Cohesin composition and dosage independently affect early development in zebrafish

Cohesin, a chromatin-associated protein complex with four core subunits (Smc1a, Smc3, Rad21 and either Stag1 or 2), has a central role in cell proliferation and gene expression in metazoans. Human developmental disorders termed “cohesinopathies” are characterised by germline mutations in cohesin or its regulators that do not entirely eliminate cohesin function. However, it is not clear if mutations in individual cohesin subunits have independent developmental consequences.

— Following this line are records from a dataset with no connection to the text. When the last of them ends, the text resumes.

(** * pysndlib: a shallow embedding of the sound-synthesis core

    The module [pysndlib.py] generates and transforms two-channel sounds
    held in numpy arrays of shape [(n, 2)].  This development embeds the
    functions the properties below are about and proves those properties.

    Conventions of the embedding.
    - A Python float is a real number ([R]); the functions [sin], [cos],
      [sqrt] and [pi] of numpy are the ones of the real analysis library,
      and [10**x] is [Rpower 10 x].
    - A Python int is an integer ([Z]); [round] is Python 3's rounding of a
      float to the nearest int, ties going to the even neighbour.
    - A sound is the list of its rows, each row a pair (left, right), that
      is (column 0, column 1).
    - A call either returns a value or raises: [result]. *)

From Stdlib Require Import String Ascii.
From Stdlib Require Import Reals ZArith List Bool Lia Lra Permutation.
From Stdlib Require Import Psatz.
Import ListNotations.

Open Scope Z_scope.
Open Scope R_scope.

(** ** Exceptions and the result of a call *)

Inductive exn : Type :=
| TypeError (msg : string)
| NameError (name : string)
| ValueError (msg : string)
| IndexError (msg : string)
| OverflowError (msg : string)
| ZeroDivisionError.

Inductive result (A : Type) : Type :=
| Ok (a : A)
| Raise (e : exn).

Arguments Ok {A} a.
Arguments Raise {A} e.

Definition bind {A B : Type} (m : result A) (k : A -> result B) : result B :=
  match m with
  | Ok a => k a
  | Raise e => Raise e
  end.

Notation "x <- m ;; k" := (bind m (fun x => k))
  (at level 61, m at next level, right associativity).

(** ** Python numbers *)

(** [round(x)] for a float [x]: the nearest integer, a tie going to the
    even one. *)
Definition py_round (x : R) : Z :=
  let f := Int_part x in
  let d := frac_part x in
  if Rlt_dec d (1 / 2) then f
  else if Rlt_dec (1 / 2) d then (f + 1)%Z
  else if Z.even f then f else (f + 1)%Z.

(** [a ** b] on floats. *)
Definition py_pow (a b : R) : R := Rpower a b.

(** ** numpy arrays of one dimension *)

(** [arange(0, n)]: the floats 0, 1, ..., n-1; empty when [n <= 0]. *)
Definition arange (n : Z) : list R :=
  map INR (seq 0 (Z.to_nat n)).

(** [zeros(n)]: [n] zeros; a negative dimension is refused. *)
Definition zeros1 (n : Z) : result (list R) :=
  if (n <? 0)%Z then Raise (ValueError "negative dimensions are not allowed")
  else Ok (repeat 0 (Z.to_nat n)).

(** A slice bound [i] normalised against a length [n], as Python does it
    for a slice of step 1. *)
Definition norm_index (n i : Z) : Z :=
  if (i <? 0)%Z then Z.max 0 (i + n) else Z.min i n.

(** [a[lo:hi]]. *)
Definition slice {A : Type} (lo hi : Z) (a : list A) : list A :=
  let n := Z.of_nat (length a) in
  let lo' := norm_index n lo in
  let hi' := norm_index n hi in
  firstn (Z.to_nat (hi' - lo')) (skipn (Z.to_nat lo') a).

(** The binary operation [f] on two arrays, with numpy's broadcasting of
    an array of one element. *)
Definition bcast2 (f : R -> R -> R) (a b : list R) : result (list R) :=
  if Nat.eqb (length a) (length b) then Ok (map (fun p => f (fst p) (snd p)) (combine a b))
  else match a, b with
       | [x], _ => Ok (map (fun y => f x y) b)
       | _, [y] => Ok (map (fun x => f x y) a)
       | _, _ => Raise (ValueError "operands could not be broadcast together")
       end.

(** [a[lo:hi] = v]: the slice is overwritten by [v], which has the length
    of the slice or one element. *)
Definition setslice (lo hi : Z) (v : list R) (a : list R) : result (list R) :=
  let n := Z.of_nat (length a) in
  let lo' := norm_index n lo in
  let hi' := norm_index n hi in
  let m := Z.to_nat (hi' - lo') in
  if Nat.eqb (length v) m then
    Ok (firstn (Z.to_nat lo') a ++ v ++ skipn (Z.to_nat lo' + m) a)
  else match v with
       | [x] => Ok (firstn (Z.to_nat lo') a ++ repeat x m ++ skipn (Z.to_nat lo' + m) a)
       | _ => Raise (ValueError "could not broadcast input array")
       end.

(** ** Sounds: arrays of shape (n, 2) *)

Definition Signal : Type := list (R * R).

(** [len(sig[:, 0])], the number of rows. *)
Definition nrows (sig : Signal) : Z := Z.of_nat (length sig).

(** [sig[:, 0]] and [sig[:, 1]]. *)
Definition col0 (sig : Signal) : list R := map fst sig.
Definition col1 (sig : Signal) : list R := map snd sig.

(** [zeros((n, 2))]. *)
Definition zeros (n : Z) : result Signal :=
  if (n <? 0)%Z then Raise (ValueError "negative dimensions are not allowed")
  else Ok (repeat (0, 0) (Z.to_nat n)).

(** [sig[lo:hi, 0] = v] and [sig[lo:hi, 1] = v]. *)
Definition setcol0 (lo hi : Z) (v : list R) (sig : Signal) : result Signal :=
  c <- setslice lo hi v (col0 sig) ;; Ok (combine c (col1 sig)).

Definition setcol1 (lo hi : Z) (v : list R) (sig : Signal) : result Signal :=
  c <- setslice lo hi v (col1 sig) ;; Ok (combine (col0 sig) c).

Using zebrafish rad21 or stag2 mutants to change cohesin complex quantity or composition, we show that these parameters independently influence embryonic tailbud development. Both mutants have altered mesoderm induction, but only homozygous or heterozygous rad21 mutation affects cell cycle gene expression. stag2 mutants have slimmer notochords and reduced Wnt signaling in neuromesodermal progenitors as revealed by single cell RNA-sequencing. Stimulation of Wnt signaling rescues transcription and morphology in stag2, but not rad21 mutants, implying that individual cohesin mutations respond independently to cell signaling. Our results have implications for the understanding and management of cohesinopathies. Overall design: RNA-seq analysis was performed on tailbud samples from wild type zebrafish embryos, as well as those with homozygous and heterozygous rad21 mutations, and homozygous stag2b mutations. The dataset includes both, baseline samples as well as, samples treated with Wnt agonist (2.5 µM 6-bromoindirubin-3'-oxime).